Lemma system_keeps ix infos seeds s u s' i :
  pstate_ok s -> ix_program_id ix = system_program_id -> system_instruction_decode (ix_data ix) = Some i ->
  invoke_signed cx ix infos seeds s = Ok (u, s') -> keeps_owned s s'.
Proof. intros Hok Hp Hd H j Hj. by eapply invoke_system_keeps. Qed.

Lemma create_account_keeps {L : EnvLaws} from to l sp infos seeds s u s' :
  invoke_signed cx (create_account_ix from to l sp (cx_program_id cx)) infos seeds s = Ok (u, s') ->
  pstate_ok s -> is_u64 l -> is_u64 sp -> is_pubkey (cx_program_id cx) -> keeps_owned s s'.
Proof.
  intros H Hok Hl Hsp Hp. eapply (system_keeps (create_account_ix from to l sp (cx_program_id cx))); [done|done| |exact H].
  by apply decode_create_account.
Qed.

Lemma transfer_keeps {L : EnvLaws} from to l infos s u s' :
  invoke cx (transfer_ix from to l) infos s = Ok (u, s') -> pstate_ok s -> is_u64 l -> keeps_owned s s'.
Proof.
  intros H Hok Hl. eapply (system_keeps (transfer_ix from to l)); [done|done| |exact H]. by apply decode_transfer.
Qed.

(** The creation of a record ... *)
Lemma create_record_keeps {L : EnvLaws} {A} {BA : Borsh A} from k l sp infos seeds s u s1 s2 (v : A) :
  invoke_signed cx (create_account_ix from k l sp (cx_program_id cx)) infos seeds s = Ok (u, s1) -> keeps_owned s1 s2 ->
  pstate_ok s -> get_acc (ta_accounts (rt s)) k = get_acc (mem s) k ->
  is_u64 l -> is_u64 sp -> is_pubkey (cx_program_id cx) ->
  keeps_owned s (mkPState (stored v k (mem s2)) (rt s2)).
Proof.
  intros C1 K2 Hok Heq H1 H2 Hp.
  assert (Hfresh : acc_owner (get_acc (mem s) k) = system_program_id) by (eapply invoke_create_fresh; [exact Hok|exact Heq| | | |exact C1]; done).
  assert (K : keeps_owned s s2) by (eapply keeps_owned_trans; [by eapply create_account_keeps|done]).
  intros j Hj. simpl. rewrite stored_owner, stored_ne by congruence. by apply K.
Qed.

- - -

Write all the entries out again exactly as they are.

Lemma system_keeps ix infos seeds s u s' i :
  pstate_ok s -> ix_program_id ix = system_program_id -> system_instruction_decode (ix_data ix) = Some i ->
  invoke_signed cx ix infos seeds s = Ok (u, s') -> keeps_owned s s'.
Proof. intros Hok Hp Hd H j Hj. by eapply invoke_system_keeps. Qed.

Lemma create_account_keeps {L : EnvLaws} from to l sp infos seeds s u s' :
  invoke_signed cx (create_account_ix from to l sp (cx_program_id cx)) infos seeds s = Ok (u, s') ->
  pstate_ok s -> is_u64 l -> is_u64 sp -> is_pubkey (cx_program_id cx) -> keeps_owned s s'.
Proof.
  intros H Hok Hl Hsp Hp. eapply (system_keeps (create_account_ix from to l sp (cx_program_id cx))); [done|done| |exact H].
  by apply decode_create_account.
Qed.

Lemma transfer_keeps {L : EnvLaws} from to l infos s u s' :
  invoke cx (transfer_ix from to l) infos s = Ok (u, s') -> pstate_ok s -> is_u64 l -> keeps_owned s s'.
Proof.
  intros H Hok Hl. eapply (system_keeps (transfer_ix from to l)); [done|done| |exact H]. by apply decode_transfer.
Qed.

(** The creation of a record ... *)
Lemma create_record_keeps {L : EnvLaws} {A} {BA : Borsh A} from k l sp infos seeds s u s1 s2 (v : A) :
  invoke_signed cx (create_account_ix from k l sp (cx_program_id cx)) infos seeds s = Ok (u, s1) -> keeps_owned s1 s2 ->
  pstate_ok s -> get_acc (ta_accounts (rt s)) k = get_acc (mem s) k ->
  is_u64 l -> is_u64 sp -> is_pubkey (cx_program_id cx) ->
  keeps_owned s (mkPState (stored v k (mem s2)) (rt s2)).
Proof.
  intros C1 K2 Hok Heq H1 H2 Hp.
  assert (Hfresh : acc_owner (get_acc (mem s) k) = system_program_id) by (eapply invoke_create_fresh; [exact Hok|exact Heq| | | |exact C1]; done).
  assert (K : keeps_owned s s2) by (eapply keeps_owned_trans; [by eapply create_account_keeps|done]).
  intros j Hj. simpl. rewrite stored_owner, stored_ne by congruence. by apply K.
Qed.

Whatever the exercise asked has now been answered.